A High Throughput Generative Vector Autoregression Model for Stochastic Synapses

Recent trends in computing hardware have placed increasing emphasis on neuromorphic architectures implementing machine learning (ML) algorithms directly in hardware. Such bio-inspired approaches, through in-memory computation and massive parallelism, excel in new classes of computational problems and offer promising advantages with respect to power consumption error resiliency. While CMOS-based neuromorphic computing (NC) implementations have made substantial progress recently, new materials and physical mechanisms may ultimately provide better opportunities for energy efficiency and scaling [1, 2, 3]. A specific functionality required in NC applications is the ability to mimic synaptic connections and plasticity by allowing the storage of large numbers of interconnected and continuously adaptable resistance values.
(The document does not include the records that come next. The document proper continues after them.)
(* ===== verification/ViBearer.v ===== *)
(** * vendor-init: the stages that bring the bearer up

    [stage_bind_mux.c], [stage_wds_start.c], and the two stages the program keeps but does
    not run, [stage_iattach.c] and [stage_fff2.c]. They share the socket [ctx->fd] that
    [stage_bind_mux] opens and leaves open. *)

From stdpp Require Import pretty.
From S2P Require Import Prelude.
From S2P Require Import Qmi.
From S2P Require Import ViTypes.
From S2P Require Import Qrtr.
From S2P Require Import ViConfig.

(** ** Requests *)

Definition MSG_BIND_MUX : Z := 0x00A2.
Definition MSG_AF_SET_MODE : Z := 0x00AF.
Definition MSG_4D_SET_IP_FAMILY : Z := 0x004D.
Definition MSG_START_NETWORK : Z := 0x0020.
Definition MSG_GET_SETTINGS : Z := 0x002D.
Definition MSG_SET_INITIAL_ATTACH_APN : Z := 0x00A3.
Definition MSG_FFF2 : Z := 0xFFF2.

Definition AUTH_NONE : Z := 0x00.
Definition IP_FAMILY_IPV4 : Z := 0x04.
Definition EXT_TECH_INTERNET : Z := 0x05.
Definition CALL_TYPE_DATA : Z := 0x01.
Definition PROFILE_IDX_DEFAULT : Z := 0x01.
Definition ACTION_CREATE : Z := 0x01.

Definition bind_mux_request (m : Z) (req : buffer) (txid : Z) : option (buffer * Z) :=
  '(req, off) ← qmi_hdr_req req txid MSG_BIND_MUX 0;
  let after_hdr := off in
  '(req, off) ← qmi_tlv_bytes req off 0x10 EP_INFO 8;
  '(req, off) ← qmi_tlv_u8 req off 0x11 (u8 m);
  req ← set_body_len req off after_hdr;
  Some (req, off).

Definition client_mode_request (req : buffer) (txid : Z) : option (buffer * Z) :=
  '(req, off) ← qmi_hdr_req req txid MSG_AF_SET_MODE 0;
  let after_hdr := off in
  '(req, off) ← qmi_tlv_u32 req off 0x01 0x00000002;
  req ← set_body_len req off after_hdr;
  Some (req, off).

Definition ip_family_request (req : buffer) (txid : Z) : option (buffer * Z) :=
  '(req, off) ← qmi_hdr_req req txid MSG_4D_SET_IP_FAMILY 0;
  let after_hdr := off in
  '(req, off) ← qmi_tlv_u8 req off 0x01 IP_FAMILY_IPV4;
  req ← set_body_len req off after_hdr;
  Some (req, off).

Definition start_network_request (simple_wds : bool) (apn : string) (req : buffer) (txid : Z) :
    option (buffer * Z) :=
  let apn_len := strlen apn in
  '(req, off) ← qmi_hdr_req req txid MSG_START_NETWORK 0;
  let after_hdr := off in
  '(req, off) ←
    (if simple_wds then
       '(req, off) ← qmi_tlv_bytes req off 0x14 (c_object apn) apn_len;
       qmi_tlv_u8 req off 0x19 IP_FAMILY_IPV4
     else
       '(req, off) ← qmi_tlv_bytes req off 0x14 (c_object apn) apn_len;
       '(req, off) ← qmi_tlv_u8 req off 0x16 AUTH_NONE;
       '(req, off) ← qmi_tlv_u8 req off 0x19 IP_FAMILY_IPV4;
       '(req, off) ← qmi_tlv_u8 req off 0x31 EXT_TECH_INTERNET;
       '(req, off) ← qmi_tlv_u8 req off 0x35 CALL_TYPE_DATA;
       qmi_tlv_u8 req off 0x39 PROFILE_IDX_DEFAULT);
  req ← set_body_len req off after_hdr;
  Some (req, off).

Definition get_settings_request (req : buffer) (txid : Z) : option (buffer * Z) :=
  '(req, off) ← qmi_hdr_req req txid MSG_GET_SETTINGS 0;
  let after_hdr := off in
  '(req, off) ← qmi_tlv_u32 req off 0x10 0xffffffff;
  req ← set_body_len req off after_hdr;
  Some (req, off).

Definition iattach_request (apn : string) (req : buffer) (txid : Z) : option (buffer * Z) :=
  let apn_len := strlen apn in
  let body_len := (3 + apn_len) + (3 + 1) in
  '(req, off) ← qmi_hdr_req req txid MSG_SET_INITIAL_ATTACH_APN (u16 body_len);
  '(req, off) ← qmi_tlv_bytes req off 0x10 (c_object apn) apn_len;
  qmi_tlv_u8 req off 0x14 3.

Definition fff2_request (apn : string) (ip_type ext_tech : Z) (req : buffer) (txid : Z) :
    option (buffer * Z) :=
  let apn_len := strlen apn in
  '(req, off) ← qmi_hdr_req req txid MSG_FFF2 0;
  let after_hdr := off in
  '(req, off) ← qmi_tlv_u8 req off 0x01 0x01;
  '(req, off) ← qmi_tlv_u8 req off 0x31 ext_tech;
  '(req, off) ← qmi_tlv_bytes req off 0x14 (c_object apn) apn_len;
  '(req, off) ← qmi_tlv_u8 req off 0x19 ip_type;
  '(req, off) ← qmi_tlv_u8 req off 0x35 ACTION_CREATE;
  req ← set_body_len req off after_hdr;
  Some (req, off).

(** [while (mask & 0x80000000U) { prefix++; mask <<= 1; }] on a [uint32_t]; 33 turns are
    enough. *)
Fixpoint prefix_loop (fuel : nat) (mask prefix : Z) : option Z :=
  match fuel with
  | O => None
  | S fuel' =>
      if Z.land mask 0x80000000 =? 0 then Some prefix
      else prefix_loop fuel' (u32 (Z.shiftl mask 1)) (prefix + 1)
  end.
Definition prefix_of_mask (v : Z) : option Z := prefix_loop 33 v 0.

Section Stages.
Context `{Kernel}.

(** ** stage_bind_mux.c *)

Definition INT_MAX : Z := 2147483647.

(** [m++] on an [int] overflows at the end of its range. *)
Definition int_inc (m : Z) : option Z := if m <? INT_MAX then Some (m + 1) else None.

(** [for (m = 1; m <= num_muxes; m++)] has as many turns as fuel needs, and one more for the
    test that ends it; to run out of fuel is undefined. *)
Definition loop_fuel (num_muxes : Z) : nat := S (Z.to_nat num_muxes).

(** The loop of a dry run, which only logs. *)
Fixpoint dry_loop (fuel : nat) (num_muxes m : Z) : option () :=
  match fuel with
  | O => None
  | S fuel' =>
      if num_muxes <? m then Some () else m ← int_inc m; dry_loop fuel' num_muxes m
  end.

(** The loop from the channel [m] on: the exit code, 0 after the last channel, and [n_ok]. *)
Fixpoint bind_loop (fuel : nat) (num_muxes m n_ok : Z) : VI (Z * Z) :=
  match fuel with
  | O => UB
  | S fuel' =>
      if num_muxes <? m then mret (0, n_ok)
      else
        t ← next_txid;
        ctx ← get_vctx;
        '(req, off) ← of_option (bind_mux_request m (uninit 64) t);
        n ← txn (fd ctx) (wds_port ctx) req off MSG_BIND_MUX 256 2000;
        match n with
        | None => mret (2, n_ok)
        | Some resp =>
            rc ← of_option (qmi_result resp (size resp));
            if negb (rc =? 0) then mret (3, n_ok)
            else
              n_ok ← of_option (int_inc n_ok); m ← of_option (int_inc m);
              bind_loop fuel' num_muxes m n_ok
        end
  end.

Definition stage_bind_mux : VI Z :=
  ctx ← get_vctx;
  if dry_run ctx then
    of_option (dry_loop (loop_fuel (num_muxes ctx)) (num_muxes ctx) 1) ;; mret 0
  else
    fd ← qrtr_open;
    if fd <? 0 then mret 1
    else
      port ← qrtr_lookup fd QRTR_SVC_WDS;
      upd_vctx (ctx_set_wds_port port) ;;
      if port =? 0 then close fd ;; mret 1
      else
        state_record "wds_port" (pretty (port : Z)) ;;
        upd_vctx (ctx_set_fd fd) ;;
        upd_vctx (ctx_set_txid 1) ;;
        '(r, n_ok) ← bind_loop (loop_fuel (num_muxes ctx)) (num_muxes ctx) 1 0;
        if negb (r =? 0) then mret r
        else state_record "mux_bound" (pretty (n_ok : Z)) ;; mret 0.

(** ** stage_wds_start.c *)

(** [if (qmi_tlv_get_u32(resp, n, type, &v)) f(v);] *)
Definition on_u32 (resp : list Z) (type : Z) (f : Z → VI ()) : VI () :=
  o ← of_option (qmi_tlv_get_u32 resp (size resp) type);
  match o with Some v => f v | None => mret () end.

Definition record_settings (resp : list Z) : VI () :=
  on_u32 resp 0x1E (λ v, upd_vctx (ctx_set_ipv4 v) ;; state_record "bearer_ipv4" (fmt_ip v)) ;;
  on_u32 resp 0x20 (λ v, upd_vctx (ctx_set_gw v) ;; state_record "bearer_gw" (fmt_ip v)) ;;
  on_u32 resp 0x21 (λ v,
    upd_vctx (ctx_set_mask v) ;;
    prefix ← of_option (prefix_of_mask v);
    state_record "bearer_prefix" (pretty (prefix : Z))) ;;
  on_u32 resp 0x15 (λ v, upd_vctx (ctx_set_dns1 v)) ;;
  on_u32 resp 0x16 (λ v, upd_vctx (ctx_set_dns2 v)) ;;
  on_u32 resp 0x29 (λ v, upd_vctx (ctx_set_mtu v) ;; state_record "bearer_mtu" (pretty (v : Z))).

Definition issue_get_settings : VI Z :=
  t ← next_txid;
  ctx ← get_vctx;
  '(req, off) ← of_option (get_settings_request (uninit 64) t);
  n ← txn (fd ctx) (wds_port ctx) req off MSG_GET_SETTINGS 1024 2000;
  match n with
  | None => mret (-1)
  | Some resp => record_settings resp ;; mret 0
  end.

(** The two precedents: [true] if both were answered, whatever the result in the answer;
    [req] is the array of [stage_wds_start], which all its requests use. *)
Definition precedents (req : buffer) : VI (option buffer) :=
  t ← next_txid;
  ctx ← get_vctx;
  '(req, off) ← of_option (client_mode_request req t);
  n ← txn (fd ctx) (wds_port ctx) req off MSG_AF_SET_MODE 512 2000;
  match n with
  | None => mret None
  | Some resp =>
      _ ← of_option (qmi_result resp (size resp));
      t ← next_txid;
      '(req, off) ← of_option (ip_family_request req t);
      n ← txn (fd ctx) (wds_port ctx) req off MSG_4D_SET_IP_FAMILY 512 2000;
      match n with
      | None => mret None
      | Some resp =>
          _ ← of_option (qmi_result resp (size resp));
          mret (Some req)
      end
  end.

(** From the label [start_network] on. *)
Definition start_network (req : buffer) : VI Z :=
  t ← next_txid;
  ctx ← get_vctx;
  '(req, off) ← of_option (start_network_request (simple_wds ctx) (apn ctx) req t);
  n ← txn (fd ctx) (wds_port ctx) req off MSG_START_NETWORK 512 10000;
  match n with
  | None => mret 2
  | Some resp =>
      rc ← of_option (qmi_result resp (size resp));
      if negb (rc =? 0) then
        state_record "bearer_state" ("FAIL_" +:+ pretty (rc : Z)) ;;
        mret 3
      else
        on_u32 resp 0x01 (λ pdh,
          upd_vctx (ctx_set_pdh pdh) ;;
          state_record "bearer_pdh" ("0x" +:+ fmt_08x pdh)) ;;
        state_record "bearer_state" "UP" ;;
        issue_get_settings ;;
        mret 0
  end.

Definition stage_wds_start : VI Z :=
  ctx ← get_vctx;
  if dry_run ctx then mret 0
  else if wds_port ctx =? 0 then mret 1
  else if simple_wds ctx then start_network (uninit 256)
  else
    r ← precedents (uninit 256);
    match r with
    | None => mret 2
    | Some req => start_network req
    end.

(** ** stage_iattach.c *)

Definition stage_iattach : VI Z :=
  ctx ← get_vctx;
  if dry_run ctx then mret 0
  else
    found ←
      (if wds_port ctx =? 0 then
         port ← qrtr_lookup (fd ctx) QRTR_SVC_WDS;
         upd_vctx (ctx_set_wds_port port) ;;
         if port =? 0 then mret false
         else state_record "wds_port" (pretty (port : Z)) ;; mret true
       else mret true);
    if negb found then mret 1
    else
      t ← next_txid;
      ctx ← get_vctx;
      '(req, off) ← of_option (iattach_request (apn ctx) (uninit 256) t);
      n ← txn (fd ctx) (wds_port ctx) req off MSG_SET_INITIAL_ATTACH_APN 512 2000;
      match n with
      | None => mret 2
      | Some resp =>
          rc ← of_option (qmi_result resp (size resp));
          state_record "iattach_result" (pretty (rc : Z)) ;;
          mret 0
      end.

(** ** stage_fff2.c *)

Definition send_one (apn : string) (ip_type ext_tech : Z) : VI Z :=
  t ← next_txid;
  ctx ← get_vctx;
  '(req, off) ← of_option (fff2_request apn ip_type ext_tech (uninit 256) t);
  n ← txn (fd ctx) (wds_port ctx) req off MSG_FFF2 512 2000;
  match n with
  | None => mret 0
  | Some resp => _ ← of_option (qmi_result resp (size resp)); mret 0
  end.

Definition stage_fff2 : VI Z :=
  ctx ← get_vctx;
  if dry_run ctx then mret 0
  else if wds_port ctx =? 0 then mret 1
  else
    send_one (apn ctx) 0x04 EXT_TECH_INTERNET ;;
    send_one (apn ctx) 0x06 EXT_TECH_INTERNET ;;
    state_record "fff2_sent" (apn ctx +:+ "/v4+v6") ;;
    mret 0.

End Stages.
Several candidate memory technologies such as MRAM, ReRAM, PCM, CeRAM, are emerging to cover this behavior using different physical mechanisms [4, 5, 6, 7]. Among these, ReRAM is attractive for its simplicity of materials and device structure, providing the necessary CMOS compatibility and scalability [8]. ReRAM is essentially a two terminal nanoscale electrochemical cell, whose variable resistance state is based on manipulation of the point defect configuration in the oxide material (depicted in Figure 1).